It wasn’t so long ago that my motto was, “I will forgive, but I’ll never forget.”  Sometime later I read, “To forgive, but not forget is just another way of saying, ‘I don’t forgive.’”  Then I felt ashamed.

We forget that we have been forgiven by the one who has suffered the most from our hands, Jesus Christ.  He not only suffered a torturous death some 2000 years ago, but He still suffers in His heart for us.  I often need to remind myself of this.

Sometimes it is just a cruel word between family or friends, but often it is enough to start a senseless war of silence and resentment.  No wonder St. Peter had a hard time with forgiving “seventy times seven times.”

Some offenses are easy to forgive, while others that are harmful, abusive, and long-lasting, are not.  How do we even begin?

The sacraments and prayer are good places to start.  A priest suggested I imagine the raised chalice between myself and the other person and I “see” Jesus healing that relationship.  The longer I practice this, the more my angry and hurt feelings subside.  Soon they are replaced with feelings of warmth and love.

I pray for the person.  Jesus tells us, “pray for your enemies” and “pray for those who persecute you.”  If you were looking for the Staples’ ‘easy’ button, you won’t find it here.  It is anything but easy, but persevere!

At times I talk to Jesus in Adoration and ask him to heal the brokenness between us.  I also ask Him to allow me to see the person the way He does.  Maybe that person was envious, angry, or just offended without cause.  However, I also ask the Lord to reveal to me my fault in the mix.  I might have deepened the hurt by a curt word, action, or roll of the eyes.  I go to confession to ask forgiveness for my part.

I also gently try to confront the person to talk things out.  However, it is best to do this when you are peace with God.  It is good to ask the Holy Spirit for wisdom.  Sometimes I ask Him for the right words and the right tone of voice.

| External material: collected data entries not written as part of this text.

(** A value sent as text is read by the other side as it was. *)
Definition travels `{JsonText} {A} (c : codec A) (a : A) : Prop := json_read (json_to_string (ser c a)) ≫= de c = Some a.
Lemma fits_travels `{JsonText} {A} (c : codec A) `{!Printable c} a : fits c a -> travels c a.
Proof. intros Ha. unfold travels. rewrite json_read_print by by apply ser_plain. by apply de_ser. Qed.

(** [Vec<T>]. *)
Section Vec.
Context {A : Type} (c : codec A).
Definition ser_vec (l : list A) : json := JArray (map (ser c) l).
Definition de_vec (j : json) : option (list A) := as_array j ≫= mapM (de c).
Lemma mapM_de_ser l : Forall (fits c) l -> mapM (de c) (map (ser c) l) = Some l.
Proof. induction 1 as [|a l Ha Hl IH]; [done|]. cbn [map mapM]. by rewrite de_ser, IH. Qed.
Lemma mapM_de_fits js l : forallb json_typed js = true -> mapM (de c) js = Some l -> Forall (fits c) l.
Proof.
  revert l. induction js as [|j js IH]; intros l; [by intros _ [= <-]|]. cbn [forallb mapM]. intros [Hj Hjs]%andb_true_iff.
  destruct (de c j) as [a|] eqn:Ea; [|done]. destruct (mapM (de c) js) as [l'|]; [|done]. intros [= <-].
  constructor; [by eapply de_fits|by apply IH].
Qed.
Program Definition vec : codec (list A) := Codec ser_vec de_vec (Forall (fits c)) mapM_de_ser _.
Next Obligation. intros j l Hj. unfold de_vec. destruct j; try done. by apply mapM_de_fits. Qed.
#[export] Instance vec_printable : Printable c -> Printable vec.
Proof. intros Hc l Hl. cbn. induction Hl as [|a l Ha Hl IH]; [done|]. cbn. by rewrite ser_plain, IH. Qed.
End Vec.

(** A pair, an array of two. *)
Section Two.
Context {A B : Type} (c : codec A) (d : codec B).
Definition ser_two (ab : A * B) : json := JArray [ser c (fst ab); ser d (snd ab)].
Definition de_two (j : json) : option (A * B) :=
  match j with JArray [x; y] => a ← de c x; b ← de d y; Some (a, b) | _ => None end.
Program Definition two : codec (A * B) := Codec ser_two de_two (fun ab => fits c (fst ab) /\ fits d (snd ab)) _ _.
Next Obligation. intros [a b] [Ha Hb]. cbn in *. by rewrite (de_ser c _ Ha), (de_ser d _ Hb). Qed.
Next Obligation.
  intros j [a b] Hj. destruct j as [| | | |[|x [|y [|z l]]]|]; try done. cbn in Hj. rewrite andb_true_r in Hj.
  apply andb_true_iff in Hj as [Hx Hy]. cbn. destruct (de c x) eqn:Ex; [|done]. destruct (de d y) eqn:Ey; [|done].
  intros [= <- <-]. split; [exact (de_fits c _ _ Hx Ex)|exact (de_fits d _ _ Hy Ey)].
Qed.
#[export] Instance two_printable : Printable c -> Printable d -> Printable two.
Proof. intros Hc Hd [a b] [Ha Hb]. cbn in *. by rewrite (Hc _ Ha), (Hd _ Hb). Qed.
End Two.

(** [Option<T>], for a type whose values are never printed as [null]. *)
Section Option.
Context {A : Type} (c : codec A) (Hsolid : forall a, ser c a <> JNull).
Definition ser_opt (o : option A) : json := match o with Some a => ser c a | None => JNull end.
Definition de_opt (j : json) : option (option A) := match j with JNull => Some None | _ => Some <$> de c j end.
Definition opt_fits (o : option A) : Prop := match o with Some a => fits c a | None => True end.
Lemma de_opt_ser o : opt_fits o -> de_opt (ser_opt o) = Some o.
Proof using Hsolid.
  destruct o as [a|]; [|done]. cbn. intros Ha. unfold de_opt. pose proof (Hsolid a) as Hs. destruct (ser c a) eqn:E; try done;
    by rewrite <- E, de_ser.
Qed.
Lemma de_opt_fits j o : json_typed j = true -> de_opt j = Some o -> opt_fits o.
Proof.
  intros Hj. unfold de_opt. destruct j; [by intros [= <-]|..]; (destruct (de c _) as [a|] eqn:E; [|done]; intros [= <-];
    by eapply de_fits).
Qed.
Definition opt : codec (option A) := Codec ser_opt de_opt opt_fits de_opt_ser de_opt_fits.
#[export] Instance opt_printable : Printable c -> Printable opt.
Proof. intros Hc [a|]; [|done]. apply Hc. Qed.
End Option.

Surprisingly, it seems the hardest person to forgive is ourselves.  God has forgiven us, now we must forgive ourselves.  “My grace is sufficient for you,” Jesus says.  It is by His grace that we can forgive others and ourselves.

Finally, I try to put things in perspective.  The offender is God’s son or daughter as much as I am.  They are still made in God’s image; therefore, I am obliged to forgive them.

Forgiveness sets us free from the bondage of resentment, anger, or hatred. It opens the door of our heart to love more fully.  It replaces our hearts of stone, with one of flesh!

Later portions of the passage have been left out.